The police team who are investigating the murder are an interesting bunch. We meet both Finn and Paulsen when they are at a turning point in their lives. Finn is mourning the very recent loss of his wife, Paulsen is trying to start again after a case which had a profound effect on her mental state. They are as different as they can possibly be – Finn quite straight and contained while Paulsen is fiery and quick to react – and yet they work. Both are hard to get to know, Finn because he is so guarded and Paulsen as she is scared to be honest, but you can tell that behind both facades, there are two very intelligent and capable individuals. It takes some time for them to find their balance as a pair, that point of harmony where they can trust each other, but you see the gradual thawing of their relationship to a point where they make a brilliant team, and you the respect begins to grow on each side. The way in which the author has portrayed Finn’s leadership style and his management of the angry Paulsen, is spot on and very believable, as is Finn’s expression of grief and the way in which it impacts on his working life.

The story is full of twists and turns, the suspect pool limited but all very viable. This is not so much a how or why-dunnit as the potential reasons for the attacks are revealed throughout the course of the book. Finn may well have a clear suspicion of what has made the men potential targets, but proving it is an entirely different matter. And yet, despite the revelation and the underlying threat, there is far more at play in this book than you may think. There is a secondary investigation that is inextricably linked to Finn’s case and which informs the story and adds more than a few surprises and twists and turns of its own.

There are moments of real tension throughout the book that kept me wanting to read onward, as well as a clear expression of the emotions that drive the central characters. This is a story of principals – both those upheld and those which are compromised for varying reasons. Sometimes I felt that I could understand why people behaved the way that they did, even if I didn’t condone their actions. It is certainly an interesting moral dilemma and a look at how one decision, made in the of the moment, can have untold and devastating consequences for the future.

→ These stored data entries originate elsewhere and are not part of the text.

(* ===== verification/MarketParser.v ===== *)
(** * MarketParser: from a frame to a typed market-data message

    Models [cpp/src/shard/market_parser.cpp].  The JSON itself is read by simdjson's
    on-demand API, which is a library: the class [SimdJson] names the calls the parser
    makes, without laws, so the theorems hold whatever a document contains.  An exception
    thrown by simdjson inside the [noexcept] parser, which would end the process, is not
    modelled. *)

From S2P Require Import Prelude MoneyTicks FixedPoint MarketTypes FramePool Book Event ShardTypes.
From Stdlib Require Import Ascii.
From Stdlib Require String.

Inductive JsonError := | kNO_SUCH_FIELD | kOTHER_JSON_ERROR.

(** What the parser uses of simdjson.  [array_count] is the number of elements a loop over
    the array visits; [array_iter_ok] and [array_at] are [iter.error()] and [*iter] of an
    iterator after a number of increments, also past the end. *)
Class SimdJson := {
  jdocument : Type;
  jobject : Type;
  jarray : Type;
  jvalue : Type;
  iterate : list Z → Z → option jdocument;
  document_get_object : jdocument → option jobject;
  find_field_unordered : jobject → string → JsonError + jvalue;
  value_get_string : jvalue → option (list ascii);
  value_get_object : jvalue → option jobject;
  value_get_array : jvalue → option jarray;
  array_count : jarray → nat;
  array_iter_ok : jarray → nat → bool;
  array_at : jarray → nat → jvalue;
}.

Tense, suspenseful and satisfying, I thoroughly enjoyed the book, really liked the central characters, and can’t wait to catch up with the team again.

About the Author

Will Shindler has been a Broadcast Journalist for the BBC for over twenty-five years, spending a decade working in television drama as a scriptwriter on Born and BredThe Billand Doctors. His time on these leading prime time dramas has given him a rich grounding in authentic police procedure, powerful character development and gripping narratives. He currently combines reading the news on BBC Radio London with writing crime novels and has previously worked as a television presenter for HTV, a sports reporter for BBC Radio Five Live, and one of the stadium presenters at the London Olympics. The Burning Men is his first novel.